→ DESCRIPTION OF THE TASK: Write out the data again in full, keeping every character the same.

→ DATA RECORDS:

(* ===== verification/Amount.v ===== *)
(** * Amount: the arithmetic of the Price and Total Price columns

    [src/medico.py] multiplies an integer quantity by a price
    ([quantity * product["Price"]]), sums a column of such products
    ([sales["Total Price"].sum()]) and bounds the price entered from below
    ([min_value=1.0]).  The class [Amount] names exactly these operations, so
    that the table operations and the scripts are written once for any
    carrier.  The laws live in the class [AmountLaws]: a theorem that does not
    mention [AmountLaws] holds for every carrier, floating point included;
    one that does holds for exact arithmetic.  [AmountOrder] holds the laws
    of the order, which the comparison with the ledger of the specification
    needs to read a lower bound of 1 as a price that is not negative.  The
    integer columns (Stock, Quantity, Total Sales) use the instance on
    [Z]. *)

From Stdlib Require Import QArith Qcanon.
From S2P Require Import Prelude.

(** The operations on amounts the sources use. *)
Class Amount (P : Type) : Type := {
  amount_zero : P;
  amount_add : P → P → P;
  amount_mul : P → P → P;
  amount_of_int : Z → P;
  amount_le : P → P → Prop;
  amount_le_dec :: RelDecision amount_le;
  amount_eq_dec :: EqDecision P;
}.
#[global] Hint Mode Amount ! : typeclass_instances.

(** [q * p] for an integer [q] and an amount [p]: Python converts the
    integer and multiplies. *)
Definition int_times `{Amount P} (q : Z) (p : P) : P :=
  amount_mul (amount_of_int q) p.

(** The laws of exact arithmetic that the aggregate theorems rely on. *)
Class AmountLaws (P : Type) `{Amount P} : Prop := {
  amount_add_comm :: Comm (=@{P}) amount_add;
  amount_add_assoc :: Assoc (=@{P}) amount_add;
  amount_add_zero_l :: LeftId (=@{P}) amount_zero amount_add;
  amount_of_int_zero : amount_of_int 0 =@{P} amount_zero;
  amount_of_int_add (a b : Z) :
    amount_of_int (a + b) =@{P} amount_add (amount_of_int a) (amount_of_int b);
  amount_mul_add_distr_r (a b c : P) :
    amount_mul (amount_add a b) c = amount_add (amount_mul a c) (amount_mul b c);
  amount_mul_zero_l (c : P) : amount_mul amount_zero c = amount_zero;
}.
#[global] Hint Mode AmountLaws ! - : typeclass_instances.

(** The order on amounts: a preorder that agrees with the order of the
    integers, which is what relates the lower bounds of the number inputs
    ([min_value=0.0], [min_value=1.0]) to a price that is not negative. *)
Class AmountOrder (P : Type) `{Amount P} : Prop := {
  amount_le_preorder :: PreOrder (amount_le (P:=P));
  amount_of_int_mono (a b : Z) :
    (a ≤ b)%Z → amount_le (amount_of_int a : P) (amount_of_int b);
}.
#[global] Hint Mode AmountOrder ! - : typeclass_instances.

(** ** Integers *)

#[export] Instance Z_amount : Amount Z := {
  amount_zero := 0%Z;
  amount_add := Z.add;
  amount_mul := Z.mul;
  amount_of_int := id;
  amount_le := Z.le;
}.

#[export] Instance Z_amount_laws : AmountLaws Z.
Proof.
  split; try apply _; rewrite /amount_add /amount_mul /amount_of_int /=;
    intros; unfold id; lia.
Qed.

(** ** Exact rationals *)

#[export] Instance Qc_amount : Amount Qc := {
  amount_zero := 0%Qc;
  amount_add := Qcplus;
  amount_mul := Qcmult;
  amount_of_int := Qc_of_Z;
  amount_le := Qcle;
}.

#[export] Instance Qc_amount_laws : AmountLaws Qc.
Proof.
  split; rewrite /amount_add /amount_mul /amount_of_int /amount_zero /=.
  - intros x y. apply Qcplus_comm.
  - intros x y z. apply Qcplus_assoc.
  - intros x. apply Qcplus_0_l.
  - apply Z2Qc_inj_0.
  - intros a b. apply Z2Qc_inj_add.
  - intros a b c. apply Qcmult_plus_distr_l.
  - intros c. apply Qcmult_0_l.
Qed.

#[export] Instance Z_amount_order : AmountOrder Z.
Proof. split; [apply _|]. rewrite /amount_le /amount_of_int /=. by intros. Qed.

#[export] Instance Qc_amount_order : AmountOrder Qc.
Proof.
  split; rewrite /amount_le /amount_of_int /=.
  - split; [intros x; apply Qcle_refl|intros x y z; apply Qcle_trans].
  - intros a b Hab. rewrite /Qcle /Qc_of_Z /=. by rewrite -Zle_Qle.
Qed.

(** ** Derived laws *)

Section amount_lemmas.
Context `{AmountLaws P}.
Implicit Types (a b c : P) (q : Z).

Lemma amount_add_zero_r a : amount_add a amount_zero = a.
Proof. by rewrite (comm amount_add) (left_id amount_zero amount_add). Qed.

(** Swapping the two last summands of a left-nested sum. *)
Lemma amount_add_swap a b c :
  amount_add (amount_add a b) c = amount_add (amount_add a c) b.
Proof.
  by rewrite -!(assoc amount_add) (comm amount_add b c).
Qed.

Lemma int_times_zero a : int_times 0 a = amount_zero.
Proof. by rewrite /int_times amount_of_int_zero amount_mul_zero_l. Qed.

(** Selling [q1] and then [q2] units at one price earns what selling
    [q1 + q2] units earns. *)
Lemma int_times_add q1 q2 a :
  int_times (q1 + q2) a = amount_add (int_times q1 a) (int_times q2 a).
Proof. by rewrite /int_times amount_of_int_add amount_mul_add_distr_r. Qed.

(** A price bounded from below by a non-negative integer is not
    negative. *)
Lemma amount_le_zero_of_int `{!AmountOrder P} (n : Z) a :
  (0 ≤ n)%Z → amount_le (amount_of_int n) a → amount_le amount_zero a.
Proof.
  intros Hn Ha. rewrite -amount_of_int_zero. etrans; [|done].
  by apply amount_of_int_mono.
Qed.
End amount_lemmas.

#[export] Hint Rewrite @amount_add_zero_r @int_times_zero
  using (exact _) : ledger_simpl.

→ ANSWER BOX:
(* ===== verification/Amount.v ===== *)
(** * Amount: the arithmetic of the Price and Total Price columns

    [src/medico.py] multiplies an integer quantity by a price
    ([quantity * product["Price"]]), sums a column of such products
    ([sales["Total Price"].sum()]) and bounds the price entered from below
    ([min_value=1.0]).  The class [Amount] names exactly these operations, so
    that the table operations and the scripts are written once for any
    carrier.  The laws live in the class [AmountLaws]: a theorem that does not
    mention [AmountLaws] holds for every carrier, floating point included;
    one that does holds for exact arithmetic.  [AmountOrder] holds the laws
    of the order, which the comparison with the ledger of the specification
    needs to read a lower bound of 1 as a price that is not negative.  The
    integer columns (Stock, Quantity, Total Sales) use the instance on
    [Z]. *)

From Stdlib Require Import QArith Qcanon.
From S2P Require Import Prelude.

(** The operations on amounts the sources use. *)
Class Amount (P : Type) : Type := {
  amount_zero : P;
  amount_add : P → P → P;
  amount_mul : P → P → P;
  amount_of_int : Z → P;
  amount_le : P → P → Prop;
  amount_le_dec :: RelDecision amount_le;
  amount_eq_dec :: EqDecision P;
}.
#[global] Hint Mode Amount ! : typeclass_instances.

(** [q * p] for an integer [q] and an amount [p]: Python converts the
    integer and multiplies. *)
Definition int_times `{Amount P} (q : Z) (p : P) : P :=
  amount_mul (amount_of_int q) p.

(** The laws of exact arithmetic that the aggregate theorems rely on. *)
Class AmountLaws (P : Type) `{Amount P} : Prop := {
  amount_add_comm :: Comm (=@{P}) amount_add;
  amount_add_assoc :: Assoc (=@{P}) amount_add;
  amount_add_zero_l :: LeftId (=@{P}) amount_zero amount_add;
  amount_of_int_zero : amount_of_int 0 =@{P} amount_zero;
  amount_of_int_add (a b : Z) :
    amount_of_int (a + b) =@{P} amount_add (amount_of_int a) (amount_of_int b);
  amount_mul_add_distr_r (a b c : P) :
    amount_mul (amount_add a b) c = amount_add (amount_mul a c) (amount_mul b c);
  amount_mul_zero_l (c : P) : amount_mul amount_zero c = amount_zero;
}.
#[global] Hint Mode AmountLaws ! - : typeclass_instances.

(** The order on amounts: a preorder that agrees with the order of the
    integers, which is what relates the lower bounds of the number inputs
    ([min_value=0.0], [min_value=1.0]) to a price that is not negative. *)
Class AmountOrder (P : Type) `{Amount P} : Prop := {
  amount_le_preorder :: PreOrder (amount_le (P:=P));
  amount_of_int_mono (a b : Z) :
    (a ≤ b)%Z → amount_le (amount_of_int a : P) (amount_of_int b);
}.
#[global] Hint Mode AmountOrder ! - : typeclass_instances.

(** ** Integers *)

#[export] Instance Z_amount : Amount Z := {
  amount_zero := 0%Z;
  amount_add := Z.add;
  amount_mul := Z.mul;
  amount_of_int := id;
  amount_le := Z.le;
}.

#[export] Instance Z_amount_laws : AmountLaws Z.
Proof.
  split; try apply _; rewrite /amount_add /amount_mul /amount_of_int /=;
    intros; unfold id; lia.
Qed.

(** ** Exact rationals *)

#[export] Instance Qc_amount : Amount Qc := {
  amount_zero := 0%Qc;
  amount_add := Qcplus;
  amount_mul := Qcmult;
  amount_of_int := Qc_of_Z;
  amount_le := Qcle;
}.

#[export] Instance Qc_amount_laws : AmountLaws Qc.
Proof.
  split; rewrite /amount_add /amount_mul /amount_of_int /amount_zero /=.
  - intros x y. apply Qcplus_comm.
  - intros x y z. apply Qcplus_assoc.
  - intros x. apply Qcplus_0_l.
  - apply Z2Qc_inj_0.
  - intros a b. apply Z2Qc_inj_add.
  - intros a b c. apply Qcmult_plus_distr_l.
  - intros c. apply Qcmult_0_l.
Qed.

#[export] Instance Z_amount_order : AmountOrder Z.
Proof. split; [apply _|]. rewrite /amount_le /amount_of_int /=. by intros. Qed.

#[export] Instance Qc_amount_order : AmountOrder Qc.
Proof.
  split; rewrite /amount_le /amount_of_int /=.
  - split; [intros x; apply Qcle_refl|intros x y z; apply Qcle_trans].
  - intros a b Hab. rewrite /Qcle /Qc_of_Z /=. by rewrite -Zle_Qle.
Qed.

(** ** Derived laws *)

Section amount_lemmas.
Context `{AmountLaws P}.
Implicit Types (a b c : P) (q : Z).

Lemma amount_add_zero_r a : amount_add a amount_zero = a.
Proof. by rewrite (comm amount_add) (left_id amount_zero amount_add). Qed.

(** Swapping the two last summands of a left-nested sum. *)
Lemma amount_add_swap a b c :
  amount_add (amount_add a b) c = amount_add (amount_add a c) b.
Proof.
  by rewrite -!(assoc amount_add) (comm amount_add b c).
Qed.

Lemma int_times_zero a : int_times 0 a = amount_zero.
Proof. by rewrite /int_times amount_of_int_zero amount_mul_zero_l. Qed.

(** Selling [q1] and then [q2] units at one price earns what selling
    [q1 + q2] units earns. *)
Lemma int_times_add q1 q2 a :
  int_times (q1 + q2) a = amount_add (int_times q1 a) (int_times q2 a).
Proof. by rewrite /int_times amount_of_int_add amount_mul_add_distr_r. Qed.

(** A price bounded from below by a non-negative integer is not
    negative. *)
Lemma amount_le_zero_of_int `{!AmountOrder P} (n : Z) a :
  (0 ≤ n)%Z → amount_le (amount_of_int n) a → amount_le amount_zero a.
Proof.
  intros Hn Ha. rewrite -amount_of_int_zero. etrans; [|done].
  by apply amount_of_int_mono.
Qed.
End amount_lemmas.

#[export] Hint Rewrite @amount_add_zero_r @int_times_zero
  using (exact _) : ledger_simpl.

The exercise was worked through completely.